I don't exactly know when my rose-colored glasses came off. It seemed like there was once a time when the things that traveled from your lips to my ears were passed through a filter. And suddenly, the filter disappeared and I heard exactly what you were saying.
How did I ever think that you saying 'You're hot for a klutz' was romantic? Was there actually a time that I found all of your derogatory words appealing? And to think I actually agreed to us seeing other people to throw others off our trail.
The questions began to arise. Was it me? Was it because I'm not a blond? Because I'm not vapid and ditzy and like all the other girls?
No, I realized. It's not because of what I'm not. It's because of what I am.
I'm gullible. I try to see the good in people, even you. I allowed you to use me and I just took it because I thought we would work out in the end.
I didn't realize that there needed to actually be a beginning for an end to eventually come along.
Their scent lingers you know. But I'd always lie to myself and pretend like it was my perfume. It at first made me feel special that you wouldn't hold on to one girl for a substantial amount of time. I thought it was because you couldn't attach yourself to someone else for too long because I was enough. I was deluded. You just couldn't get enough. There are too many flavors out there and you just need to try them all.
I'd tell myself that they didn't matter. I was the one you came to at night. I was the one in your bed, the one that would make you lose yourself. Their scent would melt away and ours would prevail. It's a sick game I play with myself, to see how long it would take before I couldn't smell them anymore.
When I first grasped the concept that we actually have nothing at all, I didn't know why I didn't end things. A clean break would have been easy. You seemed to be getting chummy with fewer girls. Some even past the four day mark you allotted them before tossing them aside.
It would have been so easy, but I didn't allow it to happen. I continued to go to you, or accept you when you came. I smiled at your words, even as I cringed inside. I waited for you all the time, just to have one small moment with you.
The reason hit me like a ton of bricks. You killed me. You killed the person I was. I am now a hollow puppet. I am devoid of all emotions and it's all your fault. And the only way to rectify the situation is to get revenge.

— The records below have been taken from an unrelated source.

(* ===== verification/Fmap.v ===== *)
(** * The flash map ([src/lib/fmap.c], [src/lib/boot_device.c])

    A table of named areas in the boot device.  Where the table is
    ([FMAP_OFFSET]) and what the boot devices are is decided by the board: both
    are parameters.  Found messages are printed only. *)

From S2P Require Import Prelude Region Bytes Mapped.

(** "__FMAP__" *)
Definition FMAP_SIGNATURE : list Z := [95; 95; 70; 77; 65; 80; 95; 95].
Definition FMAP_STRLEN : Z := 32.

(** [struct fmap] and [struct fmap_area]: sizes and offsets of fields; integers
    are in the order of the machine. *)
Definition sizeof_fmap : Z := 56.
Definition fmap_nareas_offset : Z := 54.
Definition sizeof_fmap_area : Z := 42.
Definition area_name_offset : Z := 8.

Section Fmap.
Context {D : Type}.
Variable drv_readat : D -> nat -> Z -> Z -> Z * list Z.
Notation state := (rstate (D := D)).
Variable FMAP_OFFSET : Z.
Variables boot_device_ro boot_device_rw : option region_device.

Definition boot_device_subregion (sub : region) (parent : option region_device)
    : option region_device :=
  match parent with
  | None => None
  | Some parent => rdev_chain parent (region_offset sub) (region_sz sub)
  end.
Definition boot_device_ro_subregion (sub : region) := boot_device_subregion sub boot_device_ro.
Definition boot_device_rw_subregion (sub : region) := boot_device_subregion sub boot_device_rw.
(* ===== verification/CbfsLoad.v ===== *)
(** * Loading from the boot flash
    ([src/lib/cbfs.c], [src/arch/x86/mmap_boot.c], [src/include/program_loading.h])

    The flash is mapped below 4 GiB; a header it points to from its last word
    says where the file system lies.  The decompressors are parameters:
    functions on memory that return the size they produced. *)

From S2P Require Import Prelude Region Bytes Mapped Cbfs Fmap.

Definition CBFS_COMPRESS_LZMA : Z := 1.
Definition CBFS_COMPRESS_LZ4 : Z := 2.
Definition CBFS_TYPE_STAGE : Z := 0x10.
Definition CBFS_TYPE_OPTIONROM : Z := 0x30.
Definition CBFS_TYPE_STRUCT : Z := 0x70.
Definition CBFS_HEADER_MAGIC : Z := 0x4F524243.

(** [struct cbfs_header], big-endian, and [struct cbfs_stage]: the offsets of
    the fields used. *)
Definition header_magic (h : list Z) : Z := read_be32 h 0.
Definition header_romsize (h : list Z) : Z := read_be32 h 8.
Definition header_bootblocksize (h : list Z) : Z := read_be32 h 12.
Definition header_offset (h : list Z) : Z := read_be32 h 20.

Definition sizeof_cbfs_stage : Z := 28.
Definition stage_compression (h : list Z) : Z := le32 h 0.
Definition stage_entry (h : list Z) : Z := le64 h 4.
Definition stage_load (h : list Z) : Z := le64 h 12.
Definition stage_len (h : list Z) : Z := le32 h 20.
Definition stage_memlen (h : list Z) : Z := le32 h 24.

Record cbfs_props := mk_props { props_offset : Z; props_size : Z }.

(** [memset] ([src/arch/x86/memset.c]): its string instructions fill [n] bytes. *)
Definition memset (m : Z -> Z) (a v n : Z) : Z -> Z := fun x => if u32 (x - a) <? n then v else m x.

(** [struct prog] after [PROG_INIT], less its type and name. *)
Record prog := mk_prog { prog_rdev : region_device; entry_point : Z; entry_arg : Z }.

(** ** Names of option ROMs *)

Definition tohex4 (c : Z) : Z := if c <=? 9 then c + 48 else c - 10 + 97.
Definition tohex16 (val : Z) : list Z :=
  [tohex4 (Z.shiftr val 12); tohex4 (Z.land (Z.shiftr val 8) 0xf);
   tohex4 (Z.land (Z.shiftr val 4) 0xf); tohex4 (Z.land val 0xf)].
(** "pciXXXX,XXXX.rom" *)
Definition optionrom_name (vendor device : Z) : list Z :=
  [112; 99; 105] ++ tohex16 vendor ++ [44] ++ tohex16 device ++ [46; 114; 111; 109].

Section Load.
Context {D : Type}.
Variable drv_readat : D -> nat -> Z -> Z -> Z * list Z.
Notation state := (rstate (D := D)).
Variable FMAP_OFFSET : Z.
Variable CONFIG_ROM_SIZE : Z.
(** The end of the region "COREBOOT" of the flash map. *)
Variable fmap_top : Z.
Variables ulz4fn ulzman : (Z -> Z) -> Z -> Z -> Z -> Z -> Z * (Z -> Z).
(** What the uninitialised local variables hold. *)
Variables stack_word stack_header : list Z.

(** The ROM is mapped just below 4 GiB. *)
Definition rom_base : Z := 0x100000000 - CONFIG_ROM_SIZE.
Definition boot_dev : root_dev := mem_region_device_ro_init 1 rom_base CONFIG_ROM_SIZE.
Definition boot_device_ro : option region_device := Some (rdev_of boot_dev).

(** All of memory ([src/lib/prog_loaders.c]). *)
Definition addrspace_32bit : root_dev := mem_region_device_ro_init 2 0 0xffffffff.

(** A read into a buffer that keeps what it held when nothing is read. *)
Definition read_into (s : state) (rd : region_device) (buf : list Z) (off n : Z) : Z * list Z :=
  let '(ret, b) := rdev_readat drv_readat s rd off n in
  (ret, if ret <? 0 then buf else b).

(** [arch/x86/mmap_boot.c]: the locator of this board. *)
Definition mmap_master_header_props (s : state) : option cbfs_props :=
  match boot_device_ro with
  | None => None
  | Some bdev =>
      let off := le32 (snd (read_into s bdev stack_word (u32 (CONFIG_ROM_SIZE - 4)) 4)) 0 in
      let off := u32 (off + CONFIG_ROM_SIZE) in
      let header := snd (read_into s bdev stack_header off 32) in
      if negb (header_magic header =? CBFS_HEADER_MAGIC) then None
      else
        let sz := if negb (CONFIG_ROM_SIZE =? header_romsize header) then CONFIG_ROM_SIZE
                  else header_romsize header in
        let sz := u32 (sz - header_offset header) in
        let sz := u32 (sz - header_bootblocksize header) in
        Some (mk_props (header_offset header) (ALIGN_DOWN 32 sz 64))
  end.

You're a bastard Derek Venturi. You play games, but you don't realize that I'm a fast learner. I will turn the tables around on you and I know I won't be hurt when this is all over. I've hurt enough and you have made it where I will never let myself get hurt again. Because if you do eventually change, you've changed me to the point that it wouldn't matter anymore.
So I'll school my features and play the game you taught me. I'll treat you exactly the way you treated me. I'll make you believe in my lies and watch you fall. I'm going to break your heart Derek, just like you broke mine a long time ago.